**Exercise brief**
When the line with "Codec.valid := valid;" appears below, start repeating lines exactly, and keep going through the line with "Lemma correct_din_ChargingStatusResType : codec_correct"; add nothing outside that span.

**Provided data**

Lemma states_din_ChargingStatusResType m : valid m ->
  Forall (fun g => True -> state_ok (encode_din_ChargingStatusResType_step m) decode_din_ChargingStatusResType_step ids (fun _ => True) (progress m) (agree m) g) ids.
Proof.
  intros Hm. split_hyps Hm. repeat apply Forall_cons_2; [..|apply Forall_nil_2]; intros Hr.
  - mandatory ResponseCode_codec ResponseCode (ResponseCode m) 1 0.
  - mandatory EVSEID_codec EVSEID (EVSEID m) 1 0.
  - mandatory int16_codec SAScheduleTupleID (SAScheduleTupleID m) 1 0.
  - case_used (EVSEMaxCurrent m). { optional PhysicalValueType.codec EVSEMaxCurrent (EVSEMaxCurrent m) 2 0. }
    case_used (MeterInfo m). { optional MeterInfoType.codec MeterInfo (MeterInfo m) 2 1. }
    mandatory bool_codec ReceiptRequired (ReceiptRequired m) 2 2.
  - case_used (MeterInfo m). { optional MeterInfoType.codec MeterInfo (MeterInfo m) 2 0. }
    mandatory bool_codec ReceiptRequired (ReceiptRequired m) 2 1.
  - mandatory bool_codec ReceiptRequired (ReceiptRequired m) 1 0.
  - mandatory AC_EVSEStatusType.codec AC_EVSEStatus (AC_EVSEStatus m) 1 0.
  - state_done 1 0.
Qed.

Lemma robust_din_ChargingStatusResType : safe shape decode_din_ChargingStatusResType (fun _ => shape).
Proof.
  apply (grammar_safe _ ids); [|by_elem|simpl; lia|by_copy].
  repeat apply Forall_cons_2; [..|apply Forall_nil_2]; safe_branches.
  all: first
    [ safe_mandatory_field ResponseCode_codec ResponseCode
    | safe_mandatory_field EVSEID_codec EVSEID
    | safe_mandatory_field int16_codec SAScheduleTupleID
    | safe_optional_field PhysicalValueType.codec EVSEMaxCurrent
    | safe_optional_field MeterInfoType.codec MeterInfo
    | safe_mandatory_field bool_codec ReceiptRequired
    | safe_mandatory_field AC_EVSEStatusType.codec AC_EVSEStatus ].
Qed.

#[export] Program Instance codec : Codec din_ChargingStatusResType := {|
  encode := encode_din_ChargingStatusResType;
  decode := decode_din_ChargingStatusResType;
  Codec.valid := valid;
  Codec.shape := shape;
  Codec.agree := agree
|}.
Next Obligation.
  intros m Hm. apply (grammar_wire _ _ ids _ (progress m) _ _ _ _ _ _ (states_din_ChargingStatusResType m Hm)); [by_elem|exact I|simpl; lia..|by_copy].
Qed.
Next Obligation. apply robust_din_ChargingStatusResType. Qed.

Definition zeroed : din_ChargingStatusResType :=
  mk 0 (zero_bytes 32) 0 (zero_opt PhysicalValueType.zeroed) (zero_opt MeterInfoType.zeroed) 0 AC_EVSEStatusType.zeroed.

Lemma zeroed_din_ChargingStatusResType : is_shape codec zeroed.
Proof. change (shape zeroed). by_zeroed. Qed.

Lemma correct_din_ChargingStatusResType : codec_correct encode_din_ChargingStatusResType decode_din_ChargingStatusResType valid shape agree.
Proof. exact (codec_is_correct codec). Qed.
#[global] Hint Resolve zeroed_din_ChargingStatusResType : zeroed.
#[global] Hint Resolve correct_din_ChargingStatusResType : correct.

End ChargingStatusResType.

(** ** MeteringReceiptReqType *)

Module MeteringReceiptReqType.

Record din_MeteringReceiptReqType : Type := mk {
  Id : opt_t chars_t;
  SessionID : bytes_t;
  SAScheduleTupleID : opt_t Z;
  MeterInfo : MeterInfoType.din_MeterInfoType
}.

#[export] Instance fields : Struct din_MeteringReceiptReqType := fun r =>
  mk (Id r) (SessionID r) (SAScheduleTupleID r) (MeterInfo r).

Definition init_din_MeteringReceiptReqType (t : din_MeteringReceiptReqType) : din_MeteringReceiptReqType :=
  let t := put Id (unused (Id t)) t in
  let t := put SAScheduleTupleID (unused (SAScheduleTupleID t)) t in
  t.

Definition encode_din_MeteringReceiptReqType_232 (m : din_MeteringReceiptReqType) : M exi_bitstream_t (ctl Z) :=
  if isUsed (Id m) then
    exi_basetypes_encoder_nbit_uint 2 0;;
    enc_text din_Id_CHARACTER_SIZE (content (Id m));;
    ret (Goto 233)
  else
    exi_basetypes_encoder_nbit_uint 2 1;;
    enc_bytes din_sessionIDType_BYTES_SIZE (SessionID m);;
    ret (Goto 234).

Definition encode_din_MeteringReceiptReqType_233 (m : din_MeteringReceiptReqType) : M exi_bitstream_t (ctl Z) :=
  exi_basetypes_encoder_nbit_uint 1 0;;
  enc_bytes din_sessionIDType_BYTES_SIZE (SessionID m);;
  ret (Goto 234).

Definition encode_din_MeteringReceiptReqType_234 (m : din_MeteringReceiptReqType) : M exi_bitstream_t (ctl Z) :=
  if isUsed (SAScheduleTupleID m) then
    exi_basetypes_encoder_nbit_uint 2 0;;
    enc_simple (exi_basetypes_encoder_integer_16 (content (SAScheduleTupleID m)));;
    ret (Goto 235)
  else
    exi_basetypes_encoder_nbit_uint 2 1;;
    MeterInfoType.encode_din_MeterInfoType (MeterInfo m);;
    ret (Goto 3).

Definition encode_din_MeteringReceiptReqType_235 (m : din_MeteringReceiptReqType) : M exi_bitstream_t (ctl Z) :=
  exi_basetypes_encoder_nbit_uint 1 0;;
  MeterInfoType.encode_din_MeterInfoType (MeterInfo m);;
  ret (Goto 3).

Definition encode_din_MeteringReceiptReqType_3 (m : din_MeteringReceiptReqType) : M exi_bitstream_t (ctl Z) :=
  exi_basetypes_encoder_nbit_uint 1 0;; ret Done.

Definition encode_din_MeteringReceiptReqType_step (m : din_MeteringReceiptReqType) (grammar_id : Z) : M exi_bitstream_t (ctl Z) :=
  match grammar_id with
  | 232 => encode_din_MeteringReceiptReqType_232 m
  | 233 => encode_din_MeteringReceiptReqType_233 m
  | 234 => encode_din_MeteringReceiptReqType_234 m
  | 235 => encode_din_MeteringReceiptReqType_235 m
  | 3 => encode_din_MeteringReceiptReqType_3 m
  | _ => fail EXI_ERROR__UNKNOWN_GRAMMAR_ID
  end.

Definition encode_din_MeteringReceiptReqType (m : din_MeteringReceiptReqType) : M exi_bitstream_t unit :=
  run 6 (encode_din_MeteringReceiptReqType_step m) 232.

Definition decode_din_MeteringReceiptReqType_232 : M (exi_bitstream_t * din_MeteringReceiptReqType) (ctl Z) :=
  let! eventCode := event 2 in
  match eventCode with
  | 0 => at_field Id (put Id) (dec_optional_text din_Id_CHARACTER_SIZE);; ret (Goto 233)
  | 1 => at_field SessionID (put SessionID) (dec_bytes din_sessionIDType_BYTES_SIZE);; ret (Goto 234)
  | _ => fail EXI_ERROR__UNKNOWN_EVENT_CODE
  end.

Definition decode_din_MeteringReceiptReqType_233 : M (exi_bitstream_t * din_MeteringReceiptReqType) (ctl Z) :=
  let! eventCode := event 1 in
  match eventCode with
  | 0 => at_field SessionID (put SessionID) (dec_bytes din_sessionIDType_BYTES_SIZE);; ret (Goto 234)
  | _ => fail EXI_ERROR__UNKNOWN_EVENT_CODE
  end.

Definition decode_din_MeteringReceiptReqType_234 : M (exi_bitstream_t * din_MeteringReceiptReqType) (ctl Z) :=
  let! eventCode := event 2 in
  match eventCode with
  | 0 => at_field SAScheduleTupleID (put SAScheduleTupleID) (dec_optional decode_exi_type_integer16);; ret (Goto 235)
  | 1 => at_field MeterInfo (put MeterInfo) MeterInfoType.decode_din_MeterInfoType;; ret (Goto 3)
  | _ => fail EXI_ERROR__UNKNOWN_EVENT_CODE
  end.

Definition decode_din_MeteringReceiptReqType_235 : M (exi_bitstream_t * din_MeteringReceiptReqType) (ctl Z) :=
  let! eventCode := event 1 in
  match eventCode with
  | 0 => at_field MeterInfo (put MeterInfo) MeterInfoType.decode_din_MeterInfoType;; ret (Goto 3)
  | _ => fail EXI_ERROR__UNKNOWN_EVENT_CODE
  end.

**Output**
  Codec.valid := valid;
  Codec.shape := shape;
  Codec.agree := agree
|}.
Next Obligation.
  intros m Hm. apply (grammar_wire _ _ ids _ (progress m) _ _ _ _ _ _ (states_din_ChargingStatusResType m Hm)); [by_elem|exact I|simpl; lia..|by_copy].
Qed.
Next Obligation. apply robust_din_ChargingStatusResType. Qed.

Definition zeroed : din_ChargingStatusResType :=
  mk 0 (zero_bytes 32) 0 (zero_opt PhysicalValueType.zeroed) (zero_opt MeterInfoType.zeroed) 0 AC_EVSEStatusType.zeroed.

Lemma zeroed_din_ChargingStatusResType : is_shape codec zeroed.
Proof. change (shape zeroed). by_zeroed. Qed.

Lemma correct_din_ChargingStatusResType : codec_correct encode_din_ChargingStatusResType decode_din_ChargingStatusResType valid shape agree.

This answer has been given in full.